(** ** calculateEMA and calculateMACD *)

Lemma calculateEMA_length (prices : list jsnum) (period : nat) :
  length (calculateEMA prices period) = Nat.max period (length prices).
Proof.
  destruct period as [|k].
  - unfold calculateEMA.
    set (multiplier := Num (2 / (num 0 + 1))).
    set (seed := jdiv _ _).
    destruct (ema_loop_appends prices multiplier
                (seq 0 (length prices - 0)) [] seed) as [vals [E L]].
    cbn zeta in E. rewrite E. cbn [app].
    rewrite length_map, L, length_seq. lia.
  - destruct (calculateEMA_shape prices (S k)) as [vals [E L]]; [lia|].
    rewrite E, length_app, repeat_length, length_map, L. lia.
Qed.

Lemma jadd_NaN_l (x : jsnum) : jadd NaN x = NaN.
Proof. reflexivity. Qed.

Lemma sum_NaN (prices : list jsnum) (l : list nat) :
  fold_left (fun sum i => jadd sum (priceAt prices i)) l NaN = NaN.
Proof.
  induction l as [|i l IH]; [reflexivity|].
  cbn [fold_left]. rewrite jadd_NaN_l. exact IH.
Qed.

(** Summing past the end of the prices gives NaN. *)
Lemma sum_past_end (prices : list jsnum) (a k : nat) (acc : jsnum) :
  (0 < k)%nat -> (length prices < a + k)%nat ->
  fold_left (fun sum i => jadd sum (priceAt prices i)) (seq a k) acc = NaN.
Proof.
  revert a acc. induction k as [|k IH]; intros a acc K H; [lia|].
  cbn [seq fold_left].
  destruct (Nat.le_gt_cases (length prices) a) as [Out|In].
  - unfold priceAt at 2. rewrite nth_overflow by exact Out.
    destruct acc; cbn [jadd]; apply sum_NaN.
  - apply IH; lia.
Qed.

____________

Task to carry out:
Output each line of the records above exactly.

Task answer:
(** ** calculateEMA and calculateMACD *)

Lemma calculateEMA_length (prices : list jsnum) (period : nat) :
  length (calculateEMA prices period) = Nat.max period (length prices).
Proof.
  destruct period as [|k].
  - unfold calculateEMA.
    set (multiplier := Num (2 / (num 0 + 1))).
    set (seed := jdiv _ _).
    destruct (ema_loop_appends prices multiplier
                (seq 0 (length prices - 0)) [] seed) as [vals [E L]].
    cbn zeta in E. rewrite E. cbn [app].
    rewrite length_map, L, length_seq. lia.
  - destruct (calculateEMA_shape prices (S k)) as [vals [E L]]; [lia|].
    rewrite E, length_app, repeat_length, length_map, L. lia.
Qed.

Lemma jadd_NaN_l (x : jsnum) : jadd NaN x = NaN.
Proof. reflexivity. Qed.

Lemma sum_NaN (prices : list jsnum) (l : list nat) :
  fold_left (fun sum i => jadd sum (priceAt prices i)) l NaN = NaN.
Proof.
  induction l as [|i l IH]; [reflexivity|].
  cbn [fold_left]. rewrite jadd_NaN_l. exact IH.
Qed.

(** Summing past the end of the prices gives NaN. *)
Lemma sum_past_end (prices : list jsnum) (a k : nat) (acc : jsnum) :
  (0 < k)%nat -> (length prices < a + k)%nat ->
  fold_left (fun sum i => jadd sum (priceAt prices i)) (seq a k) acc = NaN.
Proof.
  revert a acc. induction k as [|k IH]; intros a acc K H; [lia|].
  cbn [seq fold_left].
  destruct (Nat.le_gt_cases (length prices) a) as [Out|In].
  - unfold priceAt at 2. rewrite nth_overflow by exact Out.
    destruct acc; cbn [jadd]; apply sum_NaN.
  - apply IH; lia.
Qed.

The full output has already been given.